**TASK:** Read the data and repeat it in full, exactly.

(Stored data)
Lemma is_maximum_positive (m : Q) (qs : list Q) :
  is_maximum m qs -> Exists (fun q => 0 < q)%Q qs -> (0 < m)%Q.
Proof.
  intros [_ Hle] Hex. apply List.Exists_exists in Hex as (q & Hin & Hq).
  rewrite List.Forall_forall in Hle. specialize (Hle q Hin). lra.
Qed.

(** The linear scale of a first render on a series of numbers with a
    positive entry. *)
Lemma app_yScale_numbers (this : Component) (dataSet : list record) (qs : list Q) :
  App.getData dataSet (y this) = map VNumber qs ->
  Exists (fun q => 0 < q)%Q qs ->
  exists m : Q,
    is_maximum m qs /\ (0 < m)%Q
    /\ app_yScale (sized this) dataSet
       = rounded (Fin 0, Fin m)
           (Fin (height this - top (margins this) - bottom (margins this)), Fin 0).
Proof.
  intros Hqs Hex.
  assert (Hne : qs <> []) by (intros ->; inversion Hex).
  destruct (max_numbers qs Hne) as (m & Hm & Hmax).
  exists m. split; [exact Hmax|]. split; [eapply is_maximum_positive; eassumption|].
  rewrite app_yScale_eq. change (y (sized this)) with (y this).
  rewrite Hqs, Hm. reflexivity.
Qed.

(** Property X6.  On a first render of a series of numbers with a positive
    entry, in a plotting area whose height is a whole number that is not
    negative, every bar is animated to a y and a height that add up to
    chartHeight; the bar of a value that is not negative ends inside the
    plotting area, the bar of a negative value ends with its top edge at or
    below the bottom of the area and a height that is not positive. *)
Theorem X6_bars_inside_plot_height (this : Component) (dataSet : list record)
    (qs : list Q) (z : Z) :
  data this = Some dataSet ->
  App.getData dataSet (y this) = map VNumber qs ->
  Exists (fun q => 0 < q)%Q qs ->
  let ch := (height this - top (margins this) - bottom (margins this))%Q in
  (ch == inject_Z z)%Q ->
  (0 <= z)%Z ->
  exists this',
    App.ngOnInit this = Ok tt this'
    /\ Forall2 (fun q n =>
                  exists yy hh : Q,
                    animates n easeLinear 880 (Fin yy) (Fin hh)
                    /\ (yy + hh == ch)%Q
                    /\ ((0 <= q)%Q ->
                        (0 <= yy)%Q /\ (yy <= ch)%Q /\ (0 <= hh)%Q /\ (hh <= ch)%Q)
                    /\ ((q < 0)%Q -> (ch <= yy)%Q /\ (hh <= 0)%Q))
               qs (bars this').
Proof.
  intros Hd Hqs Hex ch Hch Hz. exists (app_rendered dataSet this).
  split; [apply app_ngOnInit_ok; exact Hd|]. rewrite app_rendered_bars.
  destruct (app_yScale_numbers this dataSet qs Hqs Hex) as (m & Hmax & Hm & Hys).
  rewrite Hys. fold ch.
  apply Forall2_map_r2.
  pose proof (map_eq_Forall2 _ _ dataSet qs Hqs) as Hval.
  assert (Hle : Forall (fun q => q <= m)%Q qs) by exact (proj2 Hmax).
  clear Hqs Hex Hys Hmax Hd.
  generalize (app_xScale (sized this) dataSet) as xs. intros xs.
  induction Hval as [|q d qs' ds Hq _ IH]; [constructor|].
  inversion Hle as [|? ? Hqm Hle']; subst.
  constructor; [|apply IH; exact Hle'].
  set (Y := Qfloor (ch - ch * (q / m) + (1 # 2))).
  exists (inject_Z Y), (ch - inject_Z Y)%Q.
  assert (Hchz : (0 <= ch)%Q).
  { rewrite Hch. change 0%Q with (inject_Z 0). rewrite <- Zle_Qle. exact Hz. }
  split; [|split; [ring|split]].
  - pose proof (app_bar_animates (sized this) xs
                  (rounded (Fin 0, Fin m) (Fin ch, Fin 0)) d) as Han.
    change (y (sized this)) with (y this) in Han. rewrite Hq in Han.
    rewrite lin_call_number in Han by lra.
    exact Han.
  - intros Hq0.
    assert (Ht0 : (0 <= q / m)%Q) by (apply Qle_shift_div_l; lra).
    assert (Ht1 : (q / m <= 1)%Q) by (apply Qle_shift_div_r; lra).
    assert (Hv0 : (0 <= ch * (q / m))%Q) by (apply Qmult_le_0_compat; assumption).
    assert (Hv1 : (ch * (q / m) <= ch)%Q) by nra.
    assert (HY0 : (0 <= Y)%Z).
    { change 0%Z with (Qfloor 0). apply Qfloor_resp_le. lra. }
    assert (HY1 : (Y <= z)%Z).
    { rewrite <- (Qfloor_half z). apply Qfloor_resp_le. lra. }
    rewrite Zle_Qle in HY0, HY1. change (inject_Z 0) with 0%Q in HY0.
    rewrite <- Hch in HY1. repeat split; lra.
  - intros Hq0.
    assert (Ht0 : (q / m <= 0)%Q) by (apply Qle_shift_div_r; lra).
    assert (Hv0 : (ch * (q / m) <= 0)%Q) by nra.
    assert (HY1 : (z <= Y)%Z).
    { rewrite <- (Qfloor_half z). apply Qfloor_resp_le. lra. }
    rewrite Zle_Qle in HY1. rewrite <- Hch in HY1. split; lra.
Qed.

**OUTPUT OF THE TASK:**
Lemma is_maximum_positive (m : Q) (qs : list Q) :
  is_maximum m qs -> Exists (fun q => 0 < q)%Q qs -> (0 < m)%Q.
Proof.
  intros [_ Hle] Hex. apply List.Exists_exists in Hex as (q & Hin & Hq).
  rewrite List.Forall_forall in Hle. specialize (Hle q Hin). lra.
Qed.

(** The linear scale of a first render on a series of numbers with a
    positive entry. *)
Lemma app_yScale_numbers (this : Component) (dataSet : list record) (qs : list Q) :
  App.getData dataSet (y this) = map VNumber qs ->
  Exists (fun q => 0 < q)%Q qs ->
  exists m : Q,
    is_maximum m qs /\ (0 < m)%Q
    /\ app_yScale (sized this) dataSet
       = rounded (Fin 0, Fin m)
           (Fin (height this - top (margins this) - bottom (margins this)), Fin 0).
Proof.
  intros Hqs Hex.
  assert (Hne : qs <> []) by (intros ->; inversion Hex).
  destruct (max_numbers qs Hne) as (m & Hm & Hmax).
  exists m. split; [exact Hmax|]. split; [eapply is_maximum_positive; eassumption|].
  rewrite app_yScale_eq. change (y (sized this)) with (y this).
  rewrite Hqs, Hm. reflexivity.
Qed.

(** Property X6.  On a first render of a series of numbers with a positive
    entry, in a plotting area whose height is a whole number that is not
    negative, every bar is animated to a y and a height that add up to
    chartHeight; the bar of a value that is not negative ends inside the
    plotting area, the bar of a negative value ends with its top edge at or
    below the bottom of the area and a height that is not positive. *)
Theorem X6_bars_inside_plot_height (this : Component) (dataSet : list record)
    (qs : list Q) (z : Z) :
  data this = Some dataSet ->
  App.getData dataSet (y this) = map VNumber qs ->
  Exists (fun q => 0 < q)%Q qs ->
  let ch := (height this - top (margins this) - bottom (margins this))%Q in
  (ch == inject_Z z)%Q ->
  (0 <= z)%Z ->
  exists this',
    App.ngOnInit this = Ok tt this'
    /\ Forall2 (fun q n =>
                  exists yy hh : Q,
                    animates n easeLinear 880 (Fin yy) (Fin hh)
                    /\ (yy + hh == ch)%Q
                    /\ ((0 <= q)%Q ->
                        (0 <= yy)%Q /\ (yy <= ch)%Q /\ (0 <= hh)%Q /\ (hh <= ch)%Q)
                    /\ ((q < 0)%Q -> (ch <= yy)%Q /\ (hh <= 0)%Q))
               qs (bars this').
Proof.
  intros Hd Hqs Hex ch Hch Hz. exists (app_rendered dataSet this).
  split; [apply app_ngOnInit_ok; exact Hd|]. rewrite app_rendered_bars.
  destruct (app_yScale_numbers this dataSet qs Hqs Hex) as (m & Hmax & Hm & Hys).
  rewrite Hys. fold ch.
  apply Forall2_map_r2.
  pose proof (map_eq_Forall2 _ _ dataSet qs Hqs) as Hval.
  assert (Hle : Forall (fun q => q <= m)%Q qs) by exact (proj2 Hmax).
  clear Hqs Hex Hys Hmax Hd.
  generalize (app_xScale (sized this) dataSet) as xs. intros xs.
  induction Hval as [|q d qs' ds Hq _ IH]; [constructor|].
  inversion Hle as [|? ? Hqm Hle']; subst.
  constructor; [|apply IH; exact Hle'].
  set (Y := Qfloor (ch - ch * (q / m) + (1 # 2))).
  exists (inject_Z Y), (ch - inject_Z Y)%Q.
  assert (Hchz : (0 <= ch)%Q).
  { rewrite Hch. change 0%Q with (inject_Z 0). rewrite <- Zle_Qle. exact Hz. }
  split; [|split; [ring|split]].
  - pose proof (app_bar_animates (sized this) xs
                  (rounded (Fin 0, Fin m) (Fin ch, Fin 0)) d) as Han.
    change (y (sized this)) with (y this) in Han. rewrite Hq in Han.
    rewrite lin_call_number in Han by lra.
    exact Han.
  - intros Hq0.
    assert (Ht0 : (0 <= q / m)%Q) by (apply Qle_shift_div_l; lra).
    assert (Ht1 : (q / m <= 1)%Q) by (apply Qle_shift_div_r; lra).
    assert (Hv0 : (0 <= ch * (q / m))%Q) by (apply Qmult_le_0_compat; assumption).
    assert (Hv1 : (ch * (q / m) <= ch)%Q) by nra.
    assert (HY0 : (0 <= Y)%Z).
    { change 0%Z with (Qfloor 0). apply Qfloor_resp_le. lra. }
    assert (HY1 : (Y <= z)%Z).
    { rewrite <- (Qfloor_half z). apply Qfloor_resp_le. lra. }
    rewrite Zle_Qle in HY0, HY1. change (inject_Z 0) with 0%Q in HY0.
    rewrite <- Hch in HY1. repeat split; lra.
  - intros Hq0.
    assert (Ht0 : (q / m <= 0)%Q) by (apply Qle_shift_div_r; lra).
    assert (Hv0 : (ch * (q / m) <= 0)%Q) by nra.
    assert (HY1 : (z <= Y)%Z).
    { rewrite <- (Qfloor_half z). apply Qfloor_resp_le. lra. }
    rewrite Zle_Qle in HY1. rewrite <- Hch in HY1. split; lra.
Qed.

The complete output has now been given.